C’était il y a 40 ans. Entre 1982 et 1985, des attaques sanglantes ont semé la terreur dans le Brabant. Les braqueurs ont laissé derrière eux 28 morts, parmi lesquelles des personnes qui faisaient leurs courses dans des supermarchés, mais aussi des policiers et des gendarmes. De nombreuses pistes ont été suivies, de nombreuses théories élaborées, l’enquête relancée, des centaines d’analyses ADN effectuées, mais les enquêteurs n’ont pu obtenir aucune réponse. Nouveau rebondissement : ce dossier bénéficie désormais de l’imprescriptibilité.
Hier soir, la Chambre a adopté une réforme des délais de prescription. Sont désormais imprescriptibles les crimes “extrêmement graves en raison de leur portée, en particulier du nombre de victimes ou de la peur intense ou terreur suscitée chez les citoyens”. Le dossier des Tueurs du Brabant devait être prescrit le 9 novembre 2025, soit 40 ans après les derniers faits. Cette date limite vient de sauter. Les enquêteurs vont pouvoir poursuivre leur travail, mais jusqu’à quand ?
Fin 2017, le parquet fédéral reprend le dossier des Tueries du Brabant. Dans son rapport annuel de 2018, le parquet note : “Puisque le dossier sera définitivement prescrit en 2025, et que l’objectif final du dossier est de poursuivre et juger les auteurs, l’enquête doit être clôturée d’ici 2022, étant donné qu’il faut certainement 3 ans pour obtenir un jugement”.
Pourquoi prescrire des faits ?
La prescription, c’est le fait de ne plus pouvoir poursuivre une infraction après un certain nombre d’années. Le délai commence le jour où les faits incriminés ont été commis. Mais à quelles fins la prescription a-t-elle été pensée par le législateur ? Elle est régie par trois lignes directrices.
D’abord, la notion de paix sociale. Le trouble social engendré par une infraction diminue au fil du temps. Autrement dit, plus le temps passe, moins il devient opportun de poursuivre l’auteur présumé des faits car cela ne sera pas bénéfique à l’ordre public.

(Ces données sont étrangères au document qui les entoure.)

(* ===== verification/BeaconSystem.v ===== *)
(** * The program with a beacon

    The goroutines of the server ([ServerChannels]), what the beacon does with
    an event and its ticker ([Beacon], [Collect]), composed into one executable
    transition system: from an event read from the daemon to the gauges.  The
    goroutines of a collection make their interactions one at a time, between
    those of the others; the handling of an event is one step. *)

From S2P Require Import Prelude GoStd GoTime Docker Config NodeID Beacon Collect Server ServerChannels ServerFair Hosted.

#[export] Instance float_eq_dec : EqDecision Float64.t.
Proof. change (EqDecision SpecFloat.spec_float). solve_decision. Defined.
#[export] Instance error_eq_dec : EqDecision error.
Proof. solve_decision. Defined.
#[export] Instance value_eq_dec : EqDecision influx.value.
Proof. solve_decision. Defined.
#[export] Instance point_eq_dec : EqDecision influx.Point.
Proof. solve_decision. Defined.
#[export] Instance message_eq_dec : EqDecision etypes.Message.
Proof. solve_decision. Defined.
#[export] Instance event_eq_dec : EqDecision event.
Proof. solve_decision. Defined.
#[export] Instance outcome_eq_dec {A} `{EqDecision A} : EqDecision (outcome A).
Proof. solve_decision. Defined.

(** ** States and actions *)

(** A collection that has begun: the history before it, the identifiers with
    the order in which each goroutine ranges over maps, and the interactions
    since, of which those of the event handler have the number after the last
    goroutine. *)
Record collection := {
  c_from : list event;
  c_tasks : list (string * MapRange);
  c_trace : schedule;
}.
Definition c_ids (c : collection) : list string := (c_tasks c).*1.
Definition extend (i : nat) (l : list event) (c : collection) : collection :=
  {| c_from := c_from c; c_tasks := c_tasks c; c_trace := c_trace c ++ map (pair i) l |}.

(** The keys the ticker ranges over. *)
Definition monitored_ids (b : Beacon) : list string := elements (dom (monitored b) : gset string).

Record bsystem := {
  bserver : ServerChannels.state;
  bhandling : etypes.Message;     (* the event received last *)
  bb : Beacon;
  bhist : list event;             (* the interactions of the beacon *)
  bcollect : option collection;
}.

Inductive baction :=
| BServer (a : ServerChannels.action)
| BHandle                                      (* the beacon handles the event *)
| BTick (tasks : list (string * MapRange))     (* the ticker starts a collection *)
| BEmit (i : nat)                              (* the next interaction of a goroutine *)
| BDone.                                       (* the goroutines have ended; the push *)

Section System.
Context {W : World}.
Context (elsewhere : string -> option (string -> bool)) (NewPoint : influx.Point -> option error).
Context (Unmarshal : option types.StatsJSON -> string -> res (option types.StatsJSON)) (containerID : string).
(** Whether the server polls, the number of its extensions, and the place of
    the beacon. *)
Context (polling : bool) (n p : nat).

Definition bturn (s : bsystem) : Prop := match E (bserver s) with EHandle k => k = n - p | _ => False end.
#[export] Instance bturn_dec s : Decision (bturn s).
Proof. unfold bturn. destruct (E (bserver s)); apply _. Defined.

(** The next interaction of goroutine [i]. *)
Definition next_event (s : bsystem) (c : collection) (i : nat) : option event :=
  '(id, R) ← c_tasks c !! i;
  drop (length (c_from c)) (@collect R (view W (c_from c) (c_trace c) i) elsewhere NewPoint Unmarshal (bb s) id (c_from c)).2
    !! length (own i (c_trace c)).

Definition finished (s : bsystem) (c : collection) : Prop :=
  Forall (fun x => collected elsewhere NewPoint Unmarshal x.2.2 (bb s) (c_from c) (c_trace c) x.1 x.2.1) (imap pair (c_tasks c)).
#[export] Instance finished_dec s c : Decision (finished s c).
Proof. unfold finished, collected. apply _. Defined.

Definition bexec (a : baction) (s : bsystem) : option bsystem :=
  if running (bserver s) then
  match a with
  | BServer a =>
      if decide (bturn s /\ is_ext a) then None
      else srv ← ServerChannels.exec polling n a (bserver s);
           Some {| bserver := srv; bhandling := default (bhandling s) (handed a (bserver s) (reply_Now (bhist s)));
                   bb := bb s; bhist := bhist s; bcollect := bcollect s |}
  | BHandle =>
      if decide (bturn s) then
        match HandleEvent (bb s) (bhandling s) (bhist s) with
        | (Val (b', err), h') =>
            srv ← ServerChannels.exec polling n (AExt err) (bserver s);
            Some {| bserver := srv; bhandling := bhandling s; bb := b'; bhist := h';
                    bcollect := (fun c => extend (length (c_tasks c)) (drop (length (bhist s)) h') c) <$> bcollect s |}
        | _ => None
        end
      else None
  | BTick tasks =>
      match bcollect s with
      | None =>
          if decide (tasks.*1 ≡ₚ monitored_ids (bb s)) then
            Some {| bserver := bserver s; bhandling := bhandling s; bb := bb s; bhist := bhist s;
                    bcollect := Some {| c_from := bhist s; c_tasks := tasks; c_trace := [] |} |}
          else None
      | Some _ => None
      end
  | BEmit i =>
      c ← bcollect s;
      e ← next_event s c i;
      Some {| bserver := bserver s; bhandling := bhandling s; bb := bb s; bhist := bhist s ++ [e];
              bcollect := Some (extend i [e] c) |}
  | BDone =>
      c ← bcollect s;
      if decide (finished s c) then
        match push_gateway (bb s) containerID (bhist s) with
        | (Val _, h') => Some {| bserver := bserver s; bhandling := bhandling s; bb := bb s; bhist := h'; bcollect := None |}
        | _ => None
        end
      else None
  end
  else None.

Definition binit (b : Beacon) : bsystem :=
  {| bserver := ServerChannels.init; bhandling := start_message; bb := b; bhist := []; bcollect := None |}.

Fixpoint brun (acts : list baction) (s : bsystem) : option bsystem :=
  match acts with
  | [] => Some s
  | a :: acts' => s' ← bexec a s; brun acts' s'
  end.

#[local] Arguments ServerChannels.exec : simpl never.

(** ** The beacon is notified *)

(** The step of the server an action takes. *)
Definition blab (s : bsystem) (a : baction) : option ServerChannels.action :=
  match a with
  | BServer a => Some a
  | BHandle => match HandleEvent (bb s) (bhandling s) (bhist s) with (Val (_, err), _) => Some (AExt err) | _ => None end
  | _ => None
  end.

(** The steps of the ticker and its goroutines leave the rest as it is. *)
Definition of_ticker (a : baction) : Prop := match a with BServer _ | BHandle => False | _ => True end.
Lemma bexec_ticker a s s' :
  bexec a s = Some s' -> of_ticker a -> bserver s' = bserver s /\ bhandling s' = bhandling s /\ bb s' = bb s.
Proof.
  intros Ha Ht. unfold bexec in Ha. destruct (running (bserver s)); [|done].
  destruct a as [a| |tasks|i|]; try done; destruct (bcollect s) as [c|]; try done; simpl in Ha.
  - case_decide; [|done]. by injection Ha as <-.
  - destruct (next_event _ _ _); [|done]. by injection Ha as <-.
  - case_decide; [|done]. destruct (push_gateway _ _ _) as [[|w|w] h']; [|done..]. by injection Ha as <-.
Qed.

(** Leaves the steps of the server and the handling of an event. *)
Ltac by_action a Ha :=
  destruct a as [a| |tasks|i|]; [| |by destruct (bexec_ticker _ _ _ Ha I) as (H1 & H2 & H3); simpl; rewrite ?H1, ?H2, ?H3..];
  revert Ha; unfold bexec; destruct (running (bserver _)); [|done| |done]; simpl.

Lemma bexec_server a s s' :
  bexec a s = Some s' ->
  match blab s a with
  | Some l => ServerChannels.exec polling n l (bserver s) = Some (bserver s')
  | None => bserver s' = bserver s
  end.
Proof.
  intros Ha. by_action a Ha.
  - case_decide; [done|]. intros Ha. by destruct (ServerChannels.exec _ _ _ _); simplify_eq/=.
  - case_decide; [|done]. destruct (HandleEvent _ _ _) as [[[b' err]|w|w] h']; [|done..]. intros Ha.
    by destruct (ServerChannels.exec _ _ _ _); simplify_eq/=.
Qed.

Lemma bexec_handling a s s' : bexec a s = Some s' -> E (bserver s) <> ERecv -> bhandling s' = bhandling s.
Proof.
  intros Ha. by_action a Ha.
  - case_decide; [done|]. intros Ha HE. destruct (ServerChannels.exec _ _ _ _) as [srv|] eqn:Hs; [|done]. simplify_eq/=.
    by rewrite (handed_busy _ _ _ _ _ _ Hs HE).
  - case_decide; [|done]. destruct (HandleEvent _ _ _) as [[[b' err]|w|w] h']; [|done..]. intros Ha _.
    by destruct (ServerChannels.exec _ _ _ _); simplify_eq/=.
Qed.

Lemma bexec_receives a s s' x o :
  bexec a s = Some s' -> blab s a = Some (sends x) -> offer x (bserver s) = Some o ->
  offered o (bhandling s') /\ (~ anonymous (bhandling s') -> E (bserver s') = EHandle n).
Proof.
  intros Ha Hl Ho. destruct (handed_offered x o (bserver s) (reply_Now (bhist s)) Ho) as (ev & Hr & Hev).
  assert (a = BServer (sends x)) as ->.
  { destruct a as [a| |tasks|i|]; try done; simpl in Hl; [congruence|].
    destruct (HandleEvent _ _ _) as [[[b' err]|w|w] h']; [|done..]. by destruct x. }
  unfold bexec in Ha. destruct (running (bserver s)); [|done].
  case_decide; [done|]. destruct (ServerChannels.exec _ _ _ _) as [srv|] eqn:Hs; [|done]. simplify_eq/=.
  rewrite Hr. split; [done|]. intros Hanon. exact (handed_received polling n x _ _ (reply_Now (bhist s)) ev Hs Hr Hanon).
Qed.

Lemma beacon_host : p < n ->
  Host polling n p (fun a s s' => bexec a s = Some s') bserver bhandling blab (fun a => a = BHandle).
Proof.
  intros Hp. split; [exact bexec_server|exact bexec_handling|exact bexec_receives|].
  intros a s s' l Ha Hl Hev HE. pose proof (bexec_server _ _ _ Ha) as Hs. rewrite Hl in Hs.
  destruct a as [a'| |tasks|i|]; try done. injection Hl as ->. exfalso. unfold bexec in Ha. destruct (running (bserver s)); [|done]. case_decide as Hx; [done|].
  destruct Hx. split; [unfold bturn; by rewrite HE|]. by eapply turn_ext.
Qed.

(** ** What the steps keep *)

(** The events that end a container, and reset the gauges. *)
Definition ends (ev : etypes.Message) : Prop := etypes.Status ev ∈ ["kill"; "die"; "stop"; "destroy"].

Lemma handle_keeps b ev h :
  exists b' err new, HandleEvent b ev h = (Val (b', err), h ++ new) /\ cfg b' = cfg b /\
    (~ ends ev -> Forall no_gauge new) /\
    (forall id, is_Some (monitored b !! id) -> ~ (ends ev /\ etypes.ID ev = id) -> is_Some (monitored b' !! id)) /\
    (etypes.Status ev = "start" -> is_Some (monitored b' !! etypes.ID ev)).
Proof.
  unfold HandleEvent, ends.
  destruct (decide (etypes.Status ev = "interlock-start")) as [Hs|Hs].
  - rewrite bind_at. unfold ContainerList, call. destruct (reply_ContainerList h false) as [cs|e].
    + eexists _, _, [_]. split; [reflexivity|]. split; [done|]. split; [by repeat constructor|]. split.
      * intros id Hid _. simpl. generalize dependent (monitored b). induction cs as [|c cs IH]; intros m Hm; [done|]. simpl. apply IH.
        destruct (decide (types.c_ID c = id)) as [->|]; [rewrite lookup_insert_eq; by eexists|by rewrite lookup_insert_ne].
      * by rewrite Hs.
    + eexists _, _, [_]. split; [reflexivity|]. split; [done|]. split; [by repeat constructor|]. split; [done|by rewrite Hs].
  - destruct (decide (etypes.Status ev = "start")) as [Ht|Ht].
    + eexists _, _, []. rewrite app_nil_r. split; [reflexivity|]. split; [done|]. split; [constructor|]. split.
      * intros id Hid _. simpl. destruct (decide (etypes.ID ev = id)) as [->|]; [rewrite lookup_insert_eq; by eexists|by rewrite lookup_insert_ne].
      * intros _. simpl. rewrite lookup_insert_eq. by eexists.
    + case_decide as He.
      * rewrite bind_at, resetStats_at. eexists _, _, _. split; [reflexivity|]. split; [done|]. split; [done|]. split; [|done].
        intros id Hid Hne. simpl. rewrite lookup_delete_ne; [done|]. intros Heq. by apply Hne.
      * eexists _, _, []. rewrite app_nil_r. split; [reflexivity|]. split; [done|]. split; [constructor|]. by split.
Qed.

Lemma push_keeps b h : exists new, push_gateway b containerID h = (Val tt, h ++ new) /\ Forall no_gauge new.
Proof.
  unfold push_gateway. case_decide.
  - rewrite bind_at. unfold Push, call. eexists [_]. split; [reflexivity|]. by repeat constructor.
  - exists []. by rewrite app_nil_r.
Qed.

Lemma bexec_cfg a s s' : bexec a s = Some s' -> cfg (bb s') = cfg (bb s).
Proof.
  intros Ha. by_action a Ha.
  - case_decide; [done|]. intros Ha. by destruct (ServerChannels.exec _ _ _ _); simplify_eq/=.
  - case_decide; [|done]. destruct (handle_keeps (bb s) (bhandling s) (bhist s)) as (b' & err & new & -> & Hc & _). intros Ha.
    by destruct (ServerChannels.exec _ _ _ _); simplify_eq/=.
Qed.

(** A container that is monitored stays so, but for its end. *)
Lemma bexec_monitored a s s' id :
  bexec a s = Some s' -> is_Some (monitored (bb s) !! id) ->
  (a = BHandle -> ~ (ends (bhandling s) /\ etypes.ID (bhandling s) = id)) -> is_Some (monitored (bb s') !! id).
Proof.
  intros Ha. by_action a Ha.
  - case_decide; [done|]. intros Ha. by destruct (ServerChannels.exec _ _ _ _); simplify_eq/=.
  - case_decide; [|done]. destruct (handle_keeps (bb s) (bhandling s) (bhist s)) as (b' & err & new & -> & _ & _ & Hm & _). intros Ha Hid Hne.
    destruct (ServerChannels.exec _ _ _ _); simplify_eq/=. by apply Hm, Hne.
Qed.

(** A collection goes on, if no container ends meanwhile. *)
Definition going (s : bsystem) (c : collection) : Prop :=
  bcollect s = Some c /\ bhist s = c_from c ++ map snd (c_trace c) /\ others_quiet (c_ids c) (c_trace c).

Lemma extend_going s c i l :
  bcollect s = Some c -> bhist s = c_from c ++ map snd (c_trace c) -> others_quiet (c_ids c) (c_trace c) ->
  i < length (c_tasks c) \/ Forall no_gauge l ->
  bhist s ++ l = c_from c ++ map snd (c_trace (extend i l c)) /\ others_quiet (c_ids c) (c_trace (extend i l c)).
Proof.
  intros _ -> Ho Hl. simpl. rewrite map_app, map_map, <- app_assoc. simpl. rewrite map_id. split; [done|].
  apply Forall_app. split; [done|]. apply Forall_map, Forall_forall. intros e He. simpl. unfold c_ids. rewrite length_fmap.
  destruct Hl as [?|Hq]; [by left|right]. rewrite Forall_forall in Hq. by apply Hq.
Qed.

Lemma bexec_going a s s' c :
  bexec a s = Some s' -> going s c -> (a = BHandle -> ~ ends (bhandling s)) ->
  a = BDone \/ exists c', going s' c' /\ c_tasks c' = c_tasks c.
Proof.
  intros Ha (Hc & Hh & Ho) Hne. unfold bexec in Ha. destruct (running (bserver s)); [|done].
  destruct a as [a| |tasks|i|]; rewrite ?Hc in Ha; [right..|by left].
  - case_decide; [done|]. destruct (ServerChannels.exec _ _ _ _); simplify_eq/=. by exists c.
  - case_decide; [|done]. destruct (handle_keeps (bb s) (bhandling s) (bhist s)) as (b' & err & new & Heq & _ & Hq & _).
    rewrite Heq in Ha. destruct (ServerChannels.exec _ _ _ _); simplify_eq/=. rewrite drop_app_length.
    exists (extend (length (c_tasks c)) new c). split; [|done]. split; [done|].
    apply (extend_going s c); [done..|]. right. by apply Hq, Hne.
  - done.
  - simpl in Ha. destruct (next_event s c i) as [e|] eqn:He; [|done]. simplify_eq/=.
    exists (extend i [e] c). split; [|done]. split; [done|]. apply (extend_going s c); [done..|]. left.
    unfold next_event in He. destruct (c_tasks c !! i) as [[id R]|] eqn:Hi; [|done]. by apply lookup_lt_Some in Hi.
Qed.
End System.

Ensuite, avec le temps qui passe, apporter des preuves, tant à charge qu’à décharge, devient de plus en plus difficile. Les indices disparaissent, les témoins décèdent. La prescription doit donc être vue comme un rempart contre l’erreur judiciaire.
Finalement, le fait qu’il y ait une sorte de date de péremption pour des délits et infractions pousse les autorités judiciaires à agir sans traîner que ce soit au moment de l’enquête ou du jugement.
Quels sont les délais de prescription ?
Il existe plusieurs délais de prescription selon la nature des faits concernés. Pour certains crimes particulièrement graves tels que l’attentat à la pudeur et le viol ayant causé la mort commis sur un majeur, le délai de prescription est de 15 ans.
Ce délai passe à 20 ans pour les crimes punissables de la perpétuité et pour les crimes particulièrement graves commis sur un mineur.
Ces délais de 15 et 20 ans peuvent être doublés quand un acte interruptif est posé comme un acte d’enquête, par exemple.
Par ailleurs, certains faits sont imprescriptibles. Il s’agit des crimes de génocide, des crimes de guerre et des crimes contre l’humanité. Le 30 décembre 2019, les infractions sexuelles graves commises sur mineur ont été ajoutées à cette liste des faits imprescriptibles. Dernier ajout en date, les crimes qui sont considérés comme “extrêmement graves en raison de leur portée, en particulier du nombre de victimes ou de la peur intense ou terreur suscitée chez les citoyens”. Elle s’appliquera aussi aux crimes visant “à déstabiliser ou détruire les structures fondamentales” du pays.
Le dossier des Tueries du Brabant reste ouvert, mais jusque quand ?
Le parquet fédéral a encore réalisé des devoirs d’enquête très récemment, en décembre dernier. L’annonce de la fin de la prescription suscite une double réaction chez Eric Van Duyse, directeur de la communication : “Avec la prescription, on pourrait imaginer que quelqu’un se réveillera un jour et fera des déclarations qui pourraient même l’incriminer en sachant qu’il ne risque plus rien. Cette possibilité disparaît”.
D’autre autre côté, Eric Van Duyse précise : “Si le dossier est fermé, mais qu’un élément significatif apparaît dans quelques années, on pourra le rouvrir si l’élément est suffisamment important et ça, sans limite de temps. Cela veut dire que, dans 40 ans, on pourrait avoir une explication pour autant qu’il y ait encore des éléments disponibles à ce moment-là”.
Et sur ce point, rien n’est moins sûr. Eric Van Duyse : “D’excellents enquêteurs travaillent depuis de nombreuses années. Tout ce qu’on pouvait faire a été fait. À un moment, il faudra peut-être constater que toutes les pistes ont été explorées, tous les moyens humains et techniques ont été mis en œuvre, mais sans qu’on trouve la solution. Un jour, il faudra envisager la possibilité de refermer ce dossier”.